Your answer is the lines below, exactly, from the one that contains "unfold Repo.GetCampaignsByIDs. case_match;" through the one that contains "intros Hok. cbn.", both included.

(RAW DATA begins)

(** C31: a release gives back what the use took. After a use that was written and its release, every
    promotion and every campaign is what it was before, its counter included and only the moment of its
    last update aside, and the ledger has gained the use, released. *)
Theorem release_restores (req : Redemption) (now now' : moment) (st st1 st2 : Served Tables W) r a
    (Hok : RowsOk (sv_tables st)) (Hr : Repo.Redeem req now st = (st1, Ok (r, true)))
    (Hl : Repo.Release (rd_PromotionID req) (rd_Reference req) now' st1 = (st2, Ok a)) :
  a = Some (Sql.released r (fromTime now')) /\
  tb_redemptions (sv_tables st2) = <[rd_ID r := Sql.released r (fromTime now')]> (tb_redemptions (sv_tables st)) /\
  (forall id p, tb_promotions (sv_tables st) !! id = Some p ->
    exists p', tb_promotions (sv_tables st2) !! id = Some p' /\ promotion_as p p') /\
  (forall id c, tb_campaigns (sv_tables st) !! id = Some c ->
    exists c', tb_campaigns (sv_tables st2) !! id = Some c' /\ campaign_as c c').
Proof.
  destruct (gives_Redeem _ req now Hok st st1 _ eq_refl Hr) as (p & Hp & Hg & Hw). cbn in Hg, Hw.
  pose proof (rows_act _ _ Hok (written_act _ p req r now _ Hp Hg Hw)) as Hok1.
  destruct Hw as [_ Er Hf _ _ _ _ (tc & Hch & E1)].
  assert (Hk : tb_redemptions (sv_tables st1) !! rd_ID r = Some r) by (rewrite E1; apply lookup_insert_eq).
  pose proof (active_found _ r Hok1 Hk ltac:(by rewrite Er)) as Ha.
  destruct (gives_Release _ (rd_PromotionID req) (rd_Reference req) now' Hok1 st1 st2 a eq_refl Hl) as (p2 & Hp2 & H2).
  assert (rd_PromotionID r = rd_PromotionID req /\ rd_Reference r = rd_Reference req) as [Eq1 Eq2] by (by rewrite Er).
  rewrite Eq1, Eq2 in Ha. rewrite Ha in H2. destruct H2 as (-> & t3 & Href & E3).
  destruct (charge_promotions _ p r _ tc Hch) as (Epr & Erd & _). destruct (refund_promotions _ r _ t3 Href) as (Epr3 & Erd3 & _).
  destruct (live_same_promotion _ _ p Hok Hp) as (Ei & _).
  assert (p2 = touch_promotion (fromTime now) (pr_CampaignID p) (pr_Status p) (pr_UsageCount p + 1) p) as ->.
  { apply live_Some in Hp2 as [Hp2 _]. rewrite E1 in Hp2. cbn in Hp2. rewrite Ei, lookup_insert_eq in Hp2. congruence. }
  split; [done|]. rewrite E3. split_and!.
  - cbn. rewrite Erd3, E1. cbn. by rewrite insert_insert_eq, Erd.
  - intros id q Hq. cbn. rewrite Ei, Epr3, E1. cbn. rewrite Ei, Epr, insert_insert_eq. destruct (decide (rd_PromotionID req = id)) as [<-|Hne].
    + rewrite lookup_insert_eq. apply live_Some in Hp as [Hp Hlive]. assert (q = p) as -> by congruence. eexists. split; [done|].
      eapply (promotion_given_back _ (rd_PromotionID req)); [exact Hok|]. by apply live_Some.
    + rewrite lookup_insert_ne by done. exists q. split; [done|by left].
  - eapply given_back; [exact Hok|exact Hch| |exact Href]. by rewrite E1.
Qed.


(** *** What a computation offers *)

Lemma applied_eligible d cs n : d ∈ cr_Applied (computeDiscounts cs n) ->
  exists c, c ∈ cs /\ skipReasonOf c n = None /\ ap_PromotionID d = pr_ID (ca_Promotion c).
Proof.
  unfold computeDiscounts, partitionCandidates. rewrite partition_loop_spec.
  match goal with |- context [apply_all ?el ?a] => pose proof (apply_all_from el a d) as Hfrom; destruct (apply_all el a) as [applied a'] end.
  cbn in *. intros (c & Hc & Hid & _)%Hfrom. apply SortFunc_elem, list_elem_of_filter in Hc as [Hel Hc]. by exists c.
Qed.

(** A candidate of the repository: a live promotion, and its live campaign. *)
Definition candidate_of (t : Tables) (c : PromotionCandidate) : Prop :=
  live_promotion t (pr_ID (ca_Promotion c)) = Some (ca_Promotion c) /\
  forall id g, pr_CampaignID (ca_Promotion c) = Some id -> ca_Campaign c = Some g -> live_campaign t id = Some g.

Lemma gives_candidatesOf t l : RowsOk t -> (forall p, p ∈ l -> live_promotion t (pr_ID p) = Some p) ->
  gives t (Repo.candidatesOf (W := W) l) (fun cs _ => forall c, c ∈ cs -> candidate_of t c).
Proof.
  intros Hok Hl. unfold Repo.candidatesOf. destruct l as [|p l']; [apply sv_gives_ret; by intros c ?%elem_of_nil|]. set (l := p :: l') in *.
  apply sv_gives_bind, gives_query, sv_gives_bind, gives_query, sv_gives_bind.
  assert (Hend : forall methods rules campaigns, (forall g, g ∈ campaigns -> live_campaign t (cp_ID g) = Some g) ->
    gives (W := W) t (mret ((fun p => mkPromotionCandidate p (id ← pr_CampaignID p; head (filter (fun c => cp_ID c = id) campaigns))
        ((methods : gmap string ApplicationMethod) !! pr_ID p)
        (default [] ((rules : gmap string (list PromotionRule)) !! pr_ID p))) <$> l)) (fun cs _ => forall c, c ∈ cs -> candidate_of t c)).
  { intros methods rules campaigns Hg. apply sv_gives_ret. intros c (q & -> & Hq)%list_elem_of_fmap. split; [by apply Hl|]. cbn.
    intros id g -> Eh. cbn in Eh. assert (Hin : g ∈ filter (fun c => cp_ID c = id) campaigns).
    { destruct (filter _ campaigns) as [|y ys]; [done|]. injection Eh as ->. apply list_elem_of_here. }
    apply list_elem_of_filter in Hin as [<- Hin]. by apply Hg. }
  unfold Repo.GetCampaignsByIDs. case_match; [apply sv_gives_ret, Hend; by intros g ?%elem_of_nil|]. apply gives_query, Hend.
  intros g [_ Hg]%list_elem_of_filter. unfold Repo.live_campaigns in Hg. apply SortFunc_elem, list_elem_of_filter in Hg as [Hd Hg].
  apply elem_of_table in Hg as [k Hk]. destruct (ro_campaigns t Hok k g Hk) as [-> _]. by apply live_Some.
Qed.

Lemma candidates_of_repository st codes cs : RowsOk (sv_tables st) -> ListCandidates (repository (W := W) st) codes = Ok cs ->
  forall c, c ∈ cs -> candidate_of (sv_tables st) c.
Proof.
  intros Hok. cbn. destruct (Repo.ListCandidates codes st) as [st' a] eqn:E. cbn. intros ->.
  assert (H : gives (sv_tables st) (Repo.ListCandidates (W := W) codes) (fun cs _ => forall c, c ∈ cs -> candidate_of (sv_tables st) c));
    [|exact (H st st' cs eq_refl E)]. apply sv_gives_bind, gives_query, gives_candidatesOf; [done|].
  intros p Hp. unfold Sql.ListApplicablePromotions in Hp. apply SortFunc_elem, list_elem_of_filter in Hp as [Ha Hp].
  apply elem_of_table in Hp as [k Hk]. destruct (ro_promotions _ Hok k p Hk) as [-> _]. apply live_Some. split; [done|].
  unfold Sql.applicable in Ha. apply andb_true_iff in Ha as [[Ha _]%andb_true_iff _]. by destruct (pr_DeletedAt p).
Qed.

(RAW DATA ends)

• _FINISHED TASK_:
  unfold Repo.GetCampaignsByIDs. case_match; [apply sv_gives_ret, Hend; by intros g ?%elem_of_nil|]. apply gives_query, Hend.
  intros g [_ Hg]%list_elem_of_filter. unfold Repo.live_campaigns in Hg. apply SortFunc_elem, list_elem_of_filter in Hg as [Hd Hg].
  apply elem_of_table in Hg as [k Hk]. destruct (ro_campaigns t Hok k g Hk) as [-> _]. by apply live_Some.
Qed.

Lemma candidates_of_repository st codes cs : RowsOk (sv_tables st) -> ListCandidates (repository (W := W) st) codes = Ok cs ->
  forall c, c ∈ cs -> candidate_of (sv_tables st) c.
Proof.
  intros Hok. cbn. destruct (Repo.ListCandidates codes st) as [st' a] eqn:E. cbn. intros ->.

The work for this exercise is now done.